Pourquoi il faut se réjouir malgré tout. A la veille de l'investiture officielle, la remarquable analyse de Federico Dezzani (18/1/2017)

L'analyse est remarquable aussi parce qu'elle coupe l'herbe sous le pied aux chasseurs de prétendues "fake news" (alors qu'ils en sont les principaux pourvoyeurs) et autres contempteurs de non moins prétendus complotistes qui peupleraient le Réseau.
Nous avons déjà croisé Federico Dezzani en novembre dernier dans ces pages, dans deux analyses qui méritent d'être relues:
¤ Le monde après la victoire de Trump
¤ Le Pape après la victoire de Trump

L'administration Trump dans les starting-blocks: ceux qui se réjouissent et pourquoi
Première partie

18 janvier 2017
Federico Dezzani
Ma traduction

* * *

Le 20 janvier Donald Trump prendra officiellement ses fonctions à la Maison Blanche avec la nouvelle équipe gouvernementale.

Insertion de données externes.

Definition reader_getImmutable (key : bytes) (options : GetOptions) : P Object :=
  operationContext ;;;
  capability <- authorizeKey key ;;
  now <- time_Now ;;
  mguard (cap_expiresAt capability <=? now) [ErrAccessDenied] ;;;
  response <- doGET (cap_rawURL capability) (objectHeaders capability options) ;;
  withResponse response (
    mguard (hr_StatusCode response =? 304) [ErrNotModified] ;;;
    mguard (negb (hr_StatusCode response =? 200)) (classifyHTTPStatus (hr_StatusCode response)) ;;;
    version <- mlift (responseVersion (hr_Header response)) ;;
    mguard ((go_IfNoneMatch options !=? []) && (go_IfNoneMatch options ==? v_ETag version)) [ErrNotModified] ;;;
    data <- readBoundedBody response (objectLimit options) ;;
    data <- mlift (match re_clientEncryption reader with
                   | Some profile =>
                       opened <-? OpenObject profile key data ;;
                       guard_err ((0 <? go_MaxBytes options) && (go_MaxBytes options <? len opened))
                                 [ErrResourceLimit] ?;;
                       Ok opened
                   | None => Ok data
                   end) ;;
    mret {| ob_Data := data; ob_Version := version |}).

Definition Get (key : bytes) (options : GetOptions) : P Object :=
  authorized ;;;
  mlift (validateGetOptions options) ;;;
  if key ==? re_referenceKey reader then getReference options
  else
    mguard (negb (is_ok (validateImmutableKey (re_repositoryPrefix reader) key))) [ErrAccessDenied] ;;;
    reader_getImmutable key options.

Definition reader_AuthorizationExpiry : Z * bool :=
  let expiry := cap_expiresAt (re_rootCapability reader) in
  if ns_IsZero expiry then (zero_ns, false) else (expiry, true).

Definition reader_ClientEncryptionApplied (profile : option ClientEncryptionProfile) : bool :=
  Equivalent (re_clientEncryption reader) profile.
End ShareReader.
(** CompareAndSwap up to the sealed candidate. *)
Definition sealCandidate (expected : option SealedStateRevision) (next : bytes)
    : M fs_eff unit (SealedStateRevision * bytes * bytes) :=
  current <- sealed_loadLocked ;;
  match current with Some _ => syncParentDirectory | None => mret tt end ;;;
  mguard (option_map snd current !=? expected) [ErrPrecondition] ;;;
  fcheck FS_Ctx ;;;
  candidate <- newFileSealedStateRevision sealedRevisionAttempts (option_map snd current) ;;
  ' (prefix, envelope) <- sealForRevision sealedStateSealStabilizationLimit candidate next 1 ;;
  fcheck FS_Ctx ;;;
  mret (candidate, prefix, envelope).

(** The temporary file, up to the check before the rename. *)
Definition stageSealedFile (prefix envelope : bytes) : M fs_eff unit unit :=
  mcallr FS_CreateTemp ;;;
  tempStep (fcheck FS_Protect) ;;;
  tempStep (fcheck FS_ValidateSecret) ;;;
  tempStep (writeSealedStateFile prefix envelope) ;;;
  tempStep (fcheck FS_Sync) ;;;
  closed <- mtry (fcheck FS_Close ;;; fcheck FS_Ctx) ;;
  match closed with
  | Ok _ => mret tt
  | Err e => mcall FS_Remove ;;; mfail e
  end.

(** CompareAndSwap with the lock held: the revision and the error, since a
    revision returned with an error names a candidate that may be installed. *)
Definition sealed_casLocked (expected : option SealedStateRevision) (next : bytes)
    : M fs_eff unit (SealedStateRevision * option error) :=
  staged <- mtry (' (candidate, prefix, envelope) <- sealCandidate expected next ;;
                  stageSealedFile prefix envelope ;;;
                  mret candidate) ;;
  match staged with
  | Err e => mret (Digest_zero, Some e)
  | Ok revision =>
      renamed <- mcall FS_Rename ;;
      match renamed with
      | Some e => mcall FS_Remove ;;; mret (revision, Some e)
      | None =>
          installed <- mtry (validateInstalledSealedStateFile ;;; syncParentDirectory) ;;
          match installed with
          | Ok _ => mret (revision, None)
          | Err e => mret (revision, Some e)
          end
      end
  end.

(** [errors.Join]. *)
Definition join_err (a b : option error) : option error :=
  match a, b with
  | Some a, Some b => Some (a ++ b)
  | Some a, None => Some a
  | None, b => b
  end.

Definition sealed_CompareAndSwap (expected : option SealedStateRevision) (next : bytes)
    : M fs_eff unit (SealedStateRevision * option error) :=
  entered <- mtry (fcheck FS_Ctx ;;;
                   mguard (negb sealed_configured) errorText ;;;
                   mguard (maxEnvelopeBytes <? len next) [ErrResourceLimit] ;;;
                   fcheck FS_Acquire) ;;
  match entered with
  | Err e => mret (Digest_zero, Some e)
  | Ok _ =>
      lock <- mcall FS_Lock ;;
      match lock with
      | Some e => mcall FS_Release ;;; mret (Digest_zero, Some e)
      | None =>
          ' (revision, err) <- sealed_casLocked expected next ;;
          unlock <- mcall FS_Unlock ;;
          mcall FS_Release ;;;
          mret (revision, join_err err unlock)
      end
  end.
End Store.

(** ** The file format *)

Lemma prefix_length revision n : digest_wf revision → length (encodeSealedStatePrefix revision n) = 52%nat.
Proof. intros Hr. unfold encodeSealedStatePrefix. rewrite !length_app, BigEndian_length, Hr. done. Qed.

Lemma sub_skip a x from to :
  len a ≤ from → sub (a ++ x) from to = sub x (from - len a) (to - len a).
Proof.
  intros Ha. unfold sub. rewrite drop_app, drop_ge by (unfold len in *; lia). simpl.
  f_equal; [lia|]. f_equal. unfold len in *. lia.
Qed.

Lemma sub_head b c n : n = len b → sub (b ++ c) 0 n = b.
Proof. intros ->. unfold sub, len. rewrite Z.sub_0_r, Nat2Z.id. simpl. by rewrite drop_0, take_app_length. Qed.

(** The fields of a header followed by anything. *)
Lemma prefix_fields revision n rest :
  digest_wf revision →
  let data := encodeSealedStatePrefix revision n ++ rest in
  sub data 0 8 = sealedStateMagic ∧ sub data 8 10 = BigEndian_PutUint16 1 ∧
  sub data 10 12 = BigEndian_PutUint16 0 ∧ sub data 12 44 = revision ∧
  sub data 44 52 = BigEndian_AppendUint64 [] (Z.to_N n) ∧
  take 52 data = encodeSealedStatePrefix revision n ∧ drop 52 data = rest.
Proof.
  intros Hr data. pose proof (prefix_length revision n Hr) as Hl.
  assert (len sealedStateMagic = 8 ∧ (∀ k, len (BigEndian_PutUint16 k) = 2) ∧ len revision = 32 ∧
    len (BigEndian_AppendUint64 [] (Z.to_N n)) = 8) as (L1 & L2 & L3 & L4).
  { split_and!; [done|done|unfold len; by rewrite Hr|done]. }
  unfold data. split_and!; [| | | | |by rewrite take_app_length'|by rewrite drop_app_length'];
    unfold encodeSealedStatePrefix, sealedStateFormatVersion; rewrite <- !(assoc_L (++));
    repeat (rewrite sub_skip by (rewrite ?L1, ?L2, ?L3; lia); rewrite ?L1, ?L2, ?L3; simpl Z.sub);
    by apply sub_head.
Qed.

Lemma parse_encode revision envelope maximum :
  digest_wf revision → Digest_IsZero revision = false → 1 ≤ len envelope ≤ maximum → maximum < 2 ^ 64 →
  parseSealedStateFile (encodeSealedStatePrefix revision (len envelope) ++ envelope) maximum =
  Ok (encodeSealedStatePrefix revision (len envelope), revision, envelope).
Proof.
  intros Hr Hz Hl Hm. destruct (prefix_fields revision (len envelope) envelope Hr) as (E1 & E2 & E3 & E4 & E5 & E6 & E7).
  unfold parseSealedStateFile, sealedStateMagicBytes, sealedStateVersionOffset, sealedStateReservedOffset,
    sealedStateRevisionOffset, sealedStateEnvelopeLengthOffset, sealedStateHeaderBytes,
    sealedStateEnvelopeLengthOffset, sealedStateRevisionOffset, sealedStateReservedOffset,
    sealedStateVersionOffset, sealedStateMagicBytes.
  change (8 + 2 + 2 + 32 + 8) with 52. change (8 + 2 + 2 + 32) with 44. change (8 + 2 + 2) with 12.
  change (8 + 2) with 10. change (Z.to_nat 52) with 52%nat.
  rewrite E1, E2, E3, E4, E5, E6, E7, BigEndian_Uint64_Append by lia.
  rewrite Z2N.id by lia. rewrite len_app.
  assert (len (encodeSealedStatePrefix revision (len envelope)) = 52) as -> by (unfold len at 1; by rewrite prefix_length).
  rewrite !bool_decide_true by (done || lia). rewrite Hz.
  destruct (Z.ltb_spec (52 + len envelope) (52 + 1)); [lia|].
  destruct (Z.ltb_spec (len envelope) 1); [lia|]. destruct (Z.ltb_spec maximum (len envelope)); [lia|]. done.
Qed.

(** What parses is canonical. *)
Lemma parse_canonical data maximum prefix revision envelope :
  parseSealedStateFile data maximum = Ok (prefix, revision, envelope) →
  data = prefix ++ envelope ∧ prefix = encodeSealedStatePrefix revision (len envelope) ∧
  digest_wf revision ∧ Digest_IsZero revision = false ∧ 1 ≤ len envelope ≤ maximum.
Proof.
  unfold parseSealedStateFile. intros E. ok_inv. bool_prop. simplify_eq.
  assert (sealedStateHeaderBytes = 52) as Hh by done.
  set (d := sub data sealedStateRevisionOffset sealedStateEnvelopeLengthOffset) in *.
  assert (len (drop (Z.to_nat sealedStateHeaderBytes) data) = len data - sealedStateHeaderBytes) as El.
  { unfold len in *. rewrite length_drop. lia. }
  rewrite El. split_and!; try done; try lia.
  - by rewrite take_drop.
  - rewrite Hok2. done.
  - unfold d, digest_wf, sub. rewrite length_take, length_drop. unfold len, sealedStateHeaderBytes in *.
    unfold sealedStateEnvelopeLengthOffset, sealedStateRevisionOffset, sealedStateReservedOffset,
      sealedStateVersionOffset, sealedStateMagicBytes in *. lia.
Qed.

Beaucoup se posent une question légitime: pourquoi le prochain président utilise-t-il de nombreux ex-banquiers de Goldman Sachs, s'il représente vraiment un changement par rapport au passé? Et quel rôle joue son influent gendre, Jared Kushner?
Le défi entre Hillary Clinton et Donald Trump était aussi une lutte entre deux âmes du même système: il en est émergé la victoire de la plus nationaliste et conservatrice, soutenue par le Premier ministre israélien Benjamin Netanyahu, qui a assuré l'accès de Trump à la salle de contrôle. A l'horizon se profile une alliance sans précédent entre Washington, Tel-Aviv et Moscou, aux dépens de l'establishemnt 'liberal': pour les populisme européens, c'est une occasion unique de se réapproprier leur souveraineté politique et économique, se libèrant de l'Union européenne.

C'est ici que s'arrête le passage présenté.